Jo Wiley’s campaign has made sure that people with learning disabilities are treated fairly and given priority for the Covid vaccine. Steve Palmer hopes this can usher in new thinking about learning disability across all areas of life.
This article is part of a week of reflection on the past year and what it has meant for individuals, communities and local government. Unlocked: local stories from a global pandemic.
Dolly Parton’s had it. I’ve had it. But Jo Whiley’s sister Frances had to wait and caught Covid-19 before she had a chance to have it. I’m talking about the vaccination. The last time I wrote for this blog it was all about how we were coping with the first lockdown. I didn’t imagine that, by Christmas Eve, my Mum would be going for her first vaccine against Covid-19. What a success story the jabs have been in many ways. However, it just feels that, yet again, people with learning disabilities have had to struggle to achieve a level playing field.
My son Stanley has Down’s Syndrome and is on the clinically vulnerable list. The irony is that after Christmas, five of our extended family members had the virus and Stan was by far the least ill. But you never know what a second infection would be like for him, so there’s still concern.

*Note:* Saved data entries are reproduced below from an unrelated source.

(* ===== verification/Posix.v ===== *)
(** * What the file layer promises: names, files, directories and descriptors

    The specification of the engine's files as an ordinary file system. A name leads to a file or to a
    typed collection; a file has its bytes and its mode, and the name it was created under or renamed to while that
    name leads to it; a directory is a name that may have others below it; a handle has a file, a cursor and a mode.
    There are no content addresses, no chunks and no inode tables, and nothing is collected. Directories are
    specified on the sets of names: what is below a directory, which directories a call adds or drops,
    and a rename that gives the files new names and moves no bytes.

    A computation has no specified outcome where it would create a content outside [storable], the set of
    contents under consideration, or more than [2^32] open handles, and where the facade of the
    engine parts from a file system: where it would make a directory with the name of a file, and where it would
    move a path onto itself, into itself, a directory onto one above it, or a file that is open or replaces
    an open one. *)

From S2P Require Import Prelude Codec Types Workspace Acl VcsTree VcsPath VcsContent VcsEdit Registry Effect Engine EngineFiles EngineFs.

Module Posix.
Import Error Acl VcsTree VcsPath VcsContent VcsContentProps VcsEdit Registry Effect Engine EngineFiles EngineFs.

Inductive Node : Type :=
| NFile (i : N)
| NOther (e : StagedEntry).

Record File : Type := mkFile { f_ns : bytes; f_path : bytes; f_bytes : bytes; f_mode : N }.

Record Descriptor : Type := mkDescriptor { d_file : N; d_offset : N; d_mode : OpenMode }.

Record Fs : Type := mkFs {
  names : gmap bytes (gmap bytes Node);
  fs_dirs : gmap bytes (gset bytes);
  files : gmap N File;
  next_file : N;
  descriptors : gmap N Descriptor;
  next_descriptor : N;
  fs_access : Access;
}.
Implicit Types (s : Fs) (ns path : bytes) (i h : N).

Definition set_names s m : Fs := mkFs m (fs_dirs s) (files s) (next_file s) (descriptors s) (next_descriptor s) (fs_access s).
Definition set_files s m : Fs := mkFs (names s) (fs_dirs s) m (next_file s) (descriptors s) (next_descriptor s) (fs_access s).
Definition set_fs_dirs s d : Fs := mkFs (names s) d (files s) (next_file s) (descriptors s) (next_descriptor s) (fs_access s).
Definition set_descriptors s m n : Fs := mkFs (names s) (fs_dirs s) (files s) (next_file s) m n (fs_access s).

Definition names_of s ns : gmap bytes Node := default ∅ (names s !! ns).
Definition name s ns path : option Node := names_of s ns !! path.

(** A new file under a name. *)
Definition create s ns path (b : bytes) (mode : N) : Fs :=
  mkFs (<[ns := <[path := NFile (next_file s)]> (names_of s ns)]> (names s)) (fs_dirs s)
    (<[next_file s := mkFile ns path b mode]> (files s)) (next_file s + 1) (descriptors s) (next_descriptor s) (fs_access s).

Definition set_bytes s i (b : bytes) : Fs :=
  match files s !! i with Some f => set_files s (<[i := mkFile (f_ns f) (f_path f) b (f_mode f)]> (files s)) | None => s end.

(** Write a whole file: into the file of the name, or into a new one. *)
Definition put s ns path (b : bytes) (mode : N) : Fs :=
  match name s ns path with
  | Some (NFile i) => set_files s (<[i := mkFile ns path b mode]> (files s))
  | _ => create s ns path b mode
  end.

By the way, I was by far the sickest but my job as Down’s Dad is to stop moaning and realise that I took one for the team.
Jo and Frances campaign
Many of us in the extended family have now had the first jab because we’re Stan’s carers. My Mum’s had her second jab. But something’s wrong when DJ Jo Whiley gets offered a jab and her sister, Frances, who has a learning disability, doesn’t. Whiley’s campaign has been amazing; she’s the Marcus Rashford of the learning disability world. Rashford used his fame to raise the issue of children’s access to meals. And got something done. And then Jo’s campaign has helped pave the way for people with learning disabilities to get prioritised.

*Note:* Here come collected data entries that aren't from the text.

(** ** Opening and closing *)

Lemma handles_size φ x l s : rel_at φ x l s -> size (handles (opens l)) = size (descriptors s).
Proof.
  intros HR. rewrite <- !size_dom. f_equal. apply set_eq. intros h. rewrite !elem_of_dom. pose proof (re_handles _ _ _ _ HR h) as Hh.
  unfold handle_rel in Hh. destruct (handles (opens l) !! h), (descriptors s !! h); try done; (split; intros [? ?]; try done; by eexists).
Qed.

Lemma dead_count φ x l s id : rel_at φ x l s -> inodes (opens l) !! id = None -> count id (handles (opens l)) = 0%nat.
Proof.
  intros HR Hid. apply count_zero. intros h o Ho <-. pose proof (re_handles _ _ _ _ HR h) as Hh. rewrite Ho in Hh. unfold handle_rel in Hh.
  destruct (descriptors s !! h); [|done]. destruct Hh as (_ & _ & _ & [? ?] & _). congruence.
Qed.

Lemma inode_lt φ x l s id ino : rel_at φ x l s -> inodes (opens l) !! id = Some ino -> id < next_inode (opens l).
Proof. intros HR Hi. destruct (re_inodes _ _ _ _ HR id ino Hi) as (i & f & []). done. Qed.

So, in a short space of time we’ve come a long way. I’ve seen less shocking ‘Do not resuscitate’ headlines in the latest lockdown. Perhaps finally society will realise that people with learning disabilities are more vulnerable to Covid-19 and its effects than most. There’s a distinction to be drawn here though. People with learning disabilities aren’t always vulnerable: they must have choice and control over as much of their lives as possible. But when it comes to Covid-19, there is a particular vulnerability.

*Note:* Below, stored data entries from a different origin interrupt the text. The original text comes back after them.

Lemma edit_file_sim ns p (plan : option Digest -> N -> EditPlan) (f : bytes -> bytes) :
  (forall src b, ep_src (plan src (Codec.len b)) = src /\ edited b (plan src (Codec.len b)) = f b) ->
  (forall src b, fits (f b) = true -> planned b (plan src (Codec.len b))) ->
  sim rel (edit_file ns p plan) (p_edit storable ns p f).
Proof.
  intros Hplan Hfit. apply simh_sim. unfold edit_file, p_edit, p_target, auth_path, p_auth_path. repeat same; [by_access|by_dirs|].
  eapply simh_bind; [apply edit_source_sim|]. intros [[src sz] m] old. by apply edit_put_sim.
Qed.

Lemma write_at_sim ns p offset data : sim rel (write_at ns p offset data) (p_write_at storable ns p offset data).
Proof. apply edit_file_sim; [done|]. intros src b. apply write_planned. Qed.

Lemma truncate_file_sim ns p size : sim rel (truncate_file ns p size) (p_truncate_file storable ns p size).
Proof. apply edit_file_sim; [done|]. intros src b. apply truncate_planned. Qed.

Lemma append_file_sim ns p b : sim rel (append_file ns p b) (p_append_file storable ns p b).
Proof.
  apply simh_sim. unfold append_file, p_append_file, p_edit, p_target, auth_path, p_auth_path. repeat same; [by_access|by_dirs|].
  eapply (simh_bind _ _ _ _ _ _ (fun q old l s => rel l s /\ q = (old_bytes old, old_mode old))).
  - apply simh_read. intros l s HR. pose proof HR as [φ HR']. pose proof (file_slot_spec φ None l s ns x HR') as H.
    destruct (lookup_file s ns x) as [[f|]|e]; [|by rewrite H|by rewrite H].
    destruct H as (addr & -> & Hs & _). cbn [mbind result_bind]. by rewrite (load_holds _ _ _ Hs).
  - intros [old m] o. eapply simh_pre with (P' := fun l s => (old, m) = (old_bytes o, old_mode o) /\ rel l s); [tauto|].
    apply simh_extract. intros [= -> ->]. eapply simh_bind; [apply store_step|]. intros addr ?.
    eapply simh_pre; [|apply (put_step _ _ (old_bytes o ++ b))]. done.
Qed.

(** ** Handles *)

(** A handle, its descriptor, its inode and its file. *)
Record opened (h : N) (o : OpenHandle) (ino : Inode) (d : Descriptor) (f : File) l s : Prop := {
  op_rel : rel l s;
  op_handle : handles (opens l) !! h = Some o;
  op_descriptor : descriptors s !! h = Some d;
  op_offset : h_offset o = d_offset d /\ h_mode o = d_mode d /\ d_offset d <= u64_max;
  op_inode : exists φ, rel_at φ None l s /\ inodes (opens l) !! h_inode o = Some ino /\
    inode_rel storable l s φ None (h_inode o) ino (d_file d) f;
}.

Lemma opened_handle φ l s h o d :
  rel_at φ None l s -> handles (opens l) !! h = Some o -> descriptors s !! h = Some d -> exists ino f, opened h o ino d f l s.
Proof.
  intros HR Ho Hd. pose proof (re_handles _ _ _ _ _ HR h) as H. rewrite Ho, Hd in H. destruct H as (H1 & H2 & H3 & [ino Hino] & _ & H5).
  destruct (re_inodes _ _ _ _ _ HR _ _ Hino) as (i & f & Hir). pose proof (ir_phi _ _ _ _ _ _ _ _ _ Hir) as Hphi.
  rewrite H3 in Hphi. injection Hphi as <-. exists ino, f. split; [by exists φ|done|done|done|]. by exists φ.
Qed.

Lemma handle_lookup φ l s h : rel_at φ None l s ->
  (handles (opens l) !! h = None /\ descriptors s !! h = None) \/ exists o d, handles (opens l) !! h = Some o /\ descriptors s !! h = Some d.
Proof.
  intros HR. pose proof (re_handles _ _ _ _ _ HR h) as H. unfold handle_rel in H.
  destruct (handles (opens l) !! h) as [o|], (descriptors s !! h) as [d|]; try done; [right; by exists o, d|by left].
Qed.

So let’s not think of learning disability and vulnerability as always inhabiting the same space. Since my last blog it hasn’t all been about Covid-19. I send out a quirky Friday newsletter about learning disabilities and autism, because reporting on learning disability and autism can be glum. And there’s been amazing stories, such as the lad with Down’s doing Elvis impressions, the man who completed the Ironman Triathlons, or the tale of two podcasts.
Jackson Robol – a 17 year old with autism who lives in North Carolina – has difficulty has putting sentences together unless he’s watching sports; so now he runs a podcast and interviews local sports figures. And then there’s 10-year old Pádraig O’Callaghan from County Limerick, whose ‘Paudcast’ helps with his communication skills and confidence.
Back to jab-gate. Dolly, Jo and Frances have all played important roles in making sure that people are getting the vaccine; and Jo and Frances have put people with learning disabilities on top of the agenda. Let’s hope they both get to meet the Queen in person after being included in the New Year Honours list. They may well have saved lives; and in the process, they’ve perhaps made people think about learning disability in a new way.